● **Exercise**: State how many lines in the listing contain the string "Some", and add nothing to that number.

● **Dataset entries**:
====
(** Memory fee, a base fee and a fee per word of the size at [back]. *)
Definition gas_words (base per : Z) (back : nat) : gasFunc := fun _ e f memorySize =>
  n ← Back (stack f) back;
  with_memory_gas (fun gas =>
    gas ← safe_add gas base;
    words ← to_u64 n;
    words ← safe_mul (toWordSize words) per;
    safe_add gas words) e f memorySize.

Definition gasCallDataCopy : gasFunc := gas_words GasFastestStep CopyGas 2.
Definition gasReturnDataCopy : gasFunc := gas_words GasFastestStep CopyGas 2.
Definition gasCodeCopy : gasFunc := gas_words GasFastestStep CopyGas 2.
Definition gasSha3 : gasFunc := gas_words Sha3Gas Sha3WordGas 1.
Definition gasExtCodeCopy : gasFunc := fun gt => gas_words (ExtcodeCopy gt) CopyGas 3 gt.

Definition gas_plus (base : Z) : gasFunc := fun _ => with_memory_gas (fun gas => safe_add gas base).

Definition gasMLoad : gasFunc := gas_plus GasFastestStep.
Definition gasMStore8 : gasFunc := gas_plus GasFastestStep.
Definition gasMStore : gasFunc := gas_plus GasFastestStep.
Definition gasCreate : gasFunc := gas_plus CreateGas.
Definition gasReturn : gasFunc := fun _ => with_memory_gas Some.
Definition gasRevert : gasFunc := fun _ => with_memory_gas Some.

Definition gasBalance : gasFunc := fun gt e f _ => Some (Some (Balance gt), e, f).
Definition gasExtCodeSize : gasFunc := fun gt e f _ => Some (Some (ExtcodeSize gt), e, f).
Definition gasSLoad : gasFunc := fun gt e f _ => Some (Some (SLoad gt), e, f).

Definition gasExp : gasFunc := fun gt e f _ =>
  x ← stack f !! 1%nat;
  let expByteLen := (BitLen x + 7) / 8 in
  Some (safe_add (u64 (expByteLen * ExpByte gt)) GasSlowStep, e, f).

Definition gasSStore : gasFunc := fun _ e f _ =>
  y ← Back (stack f) 1;
  x ← Back (stack f) 0;
  '(val, d) ← db_GetState (StateDB e) (self (contract f)) (BigToHash x);
  let e := set_db e d in
  if EmptyHash val && negb (EmptyHash (BigToHash y)) then Some (Some SstoreSetGas, e, f)
  else if negb (EmptyHash val) && EmptyHash (BigToHash y)
  then Some (Some SstoreClearGas, set_db e (db_AddRefund (StateDB e) SstoreRefundGas), f)
  else Some (Some SstoreResetGas, e, f).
====
● **Response**: 9